Look through the lines below and extract each one that contains "ORDER".

== EXERCISE MATERIAL ==

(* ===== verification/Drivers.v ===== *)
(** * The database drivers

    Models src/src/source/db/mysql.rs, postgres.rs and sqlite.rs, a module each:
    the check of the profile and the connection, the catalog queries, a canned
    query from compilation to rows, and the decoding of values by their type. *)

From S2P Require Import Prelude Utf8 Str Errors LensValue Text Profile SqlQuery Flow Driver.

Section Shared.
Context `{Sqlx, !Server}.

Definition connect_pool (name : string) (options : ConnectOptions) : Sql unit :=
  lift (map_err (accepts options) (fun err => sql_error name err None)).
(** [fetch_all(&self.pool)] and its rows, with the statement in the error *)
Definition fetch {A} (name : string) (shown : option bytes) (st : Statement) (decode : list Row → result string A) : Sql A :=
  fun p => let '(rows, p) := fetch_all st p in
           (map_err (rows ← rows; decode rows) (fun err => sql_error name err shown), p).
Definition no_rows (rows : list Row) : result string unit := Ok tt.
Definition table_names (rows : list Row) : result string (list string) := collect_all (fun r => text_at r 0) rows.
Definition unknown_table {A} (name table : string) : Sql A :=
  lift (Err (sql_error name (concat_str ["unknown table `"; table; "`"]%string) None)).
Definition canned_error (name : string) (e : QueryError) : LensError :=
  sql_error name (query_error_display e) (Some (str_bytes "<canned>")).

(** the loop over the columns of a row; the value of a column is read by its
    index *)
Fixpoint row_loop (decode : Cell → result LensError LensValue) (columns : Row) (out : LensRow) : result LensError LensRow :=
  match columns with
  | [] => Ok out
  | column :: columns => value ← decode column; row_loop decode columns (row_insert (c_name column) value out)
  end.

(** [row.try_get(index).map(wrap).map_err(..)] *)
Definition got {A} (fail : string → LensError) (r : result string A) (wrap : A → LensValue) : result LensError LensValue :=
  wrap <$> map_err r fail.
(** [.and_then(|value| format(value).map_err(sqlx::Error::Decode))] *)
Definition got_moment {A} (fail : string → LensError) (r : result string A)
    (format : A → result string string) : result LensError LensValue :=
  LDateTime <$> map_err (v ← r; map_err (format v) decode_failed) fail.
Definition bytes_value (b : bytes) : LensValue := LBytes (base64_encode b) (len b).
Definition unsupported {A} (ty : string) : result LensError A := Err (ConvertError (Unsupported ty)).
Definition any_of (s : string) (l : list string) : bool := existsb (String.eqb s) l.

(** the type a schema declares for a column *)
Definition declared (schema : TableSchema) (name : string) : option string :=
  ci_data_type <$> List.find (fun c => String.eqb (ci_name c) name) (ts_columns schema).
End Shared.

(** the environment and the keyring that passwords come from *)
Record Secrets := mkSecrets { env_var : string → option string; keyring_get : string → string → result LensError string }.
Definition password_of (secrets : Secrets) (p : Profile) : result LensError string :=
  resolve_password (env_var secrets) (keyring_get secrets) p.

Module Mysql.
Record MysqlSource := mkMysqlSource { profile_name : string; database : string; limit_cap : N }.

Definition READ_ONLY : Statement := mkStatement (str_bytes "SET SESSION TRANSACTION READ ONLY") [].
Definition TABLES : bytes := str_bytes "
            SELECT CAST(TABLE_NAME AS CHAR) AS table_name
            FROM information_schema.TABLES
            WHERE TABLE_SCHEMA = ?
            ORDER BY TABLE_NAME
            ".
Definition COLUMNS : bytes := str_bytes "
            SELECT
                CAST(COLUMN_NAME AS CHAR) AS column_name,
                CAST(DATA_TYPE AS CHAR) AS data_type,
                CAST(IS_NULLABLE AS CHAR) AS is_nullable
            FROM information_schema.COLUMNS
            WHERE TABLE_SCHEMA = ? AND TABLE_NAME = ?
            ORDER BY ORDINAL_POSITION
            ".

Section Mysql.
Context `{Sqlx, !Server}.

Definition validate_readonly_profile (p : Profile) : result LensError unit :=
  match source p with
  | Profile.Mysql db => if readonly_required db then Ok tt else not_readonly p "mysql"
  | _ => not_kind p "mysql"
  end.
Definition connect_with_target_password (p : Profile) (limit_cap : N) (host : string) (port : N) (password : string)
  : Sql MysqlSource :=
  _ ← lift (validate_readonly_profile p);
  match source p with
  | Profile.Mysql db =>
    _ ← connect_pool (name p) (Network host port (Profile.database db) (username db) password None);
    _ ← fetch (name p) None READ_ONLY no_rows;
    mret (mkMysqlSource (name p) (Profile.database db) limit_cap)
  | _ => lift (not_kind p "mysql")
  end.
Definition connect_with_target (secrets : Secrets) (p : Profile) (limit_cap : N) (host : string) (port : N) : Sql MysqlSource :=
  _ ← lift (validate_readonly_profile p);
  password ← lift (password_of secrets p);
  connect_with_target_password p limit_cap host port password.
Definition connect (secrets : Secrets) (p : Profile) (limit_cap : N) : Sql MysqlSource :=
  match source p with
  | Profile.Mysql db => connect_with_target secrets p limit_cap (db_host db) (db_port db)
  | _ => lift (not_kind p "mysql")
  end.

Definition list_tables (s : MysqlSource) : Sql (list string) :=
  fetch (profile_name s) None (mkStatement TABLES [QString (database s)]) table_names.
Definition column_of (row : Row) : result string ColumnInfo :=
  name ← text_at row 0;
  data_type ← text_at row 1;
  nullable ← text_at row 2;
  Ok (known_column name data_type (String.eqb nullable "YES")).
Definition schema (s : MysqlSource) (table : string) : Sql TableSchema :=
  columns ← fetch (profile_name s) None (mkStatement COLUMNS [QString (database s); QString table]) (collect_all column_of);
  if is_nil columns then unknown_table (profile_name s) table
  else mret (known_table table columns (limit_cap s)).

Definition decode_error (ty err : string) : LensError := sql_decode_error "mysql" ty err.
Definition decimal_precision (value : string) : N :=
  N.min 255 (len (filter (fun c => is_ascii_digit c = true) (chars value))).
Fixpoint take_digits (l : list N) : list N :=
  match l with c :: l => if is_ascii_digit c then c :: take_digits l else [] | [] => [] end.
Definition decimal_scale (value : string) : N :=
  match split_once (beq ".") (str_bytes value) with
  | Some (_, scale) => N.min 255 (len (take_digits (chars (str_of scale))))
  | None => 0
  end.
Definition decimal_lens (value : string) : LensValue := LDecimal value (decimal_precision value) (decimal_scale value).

===

**OUTPUT OF THE TASK**
            ORDER BY TABLE_NAME
            ORDER BY ORDINAL_POSITION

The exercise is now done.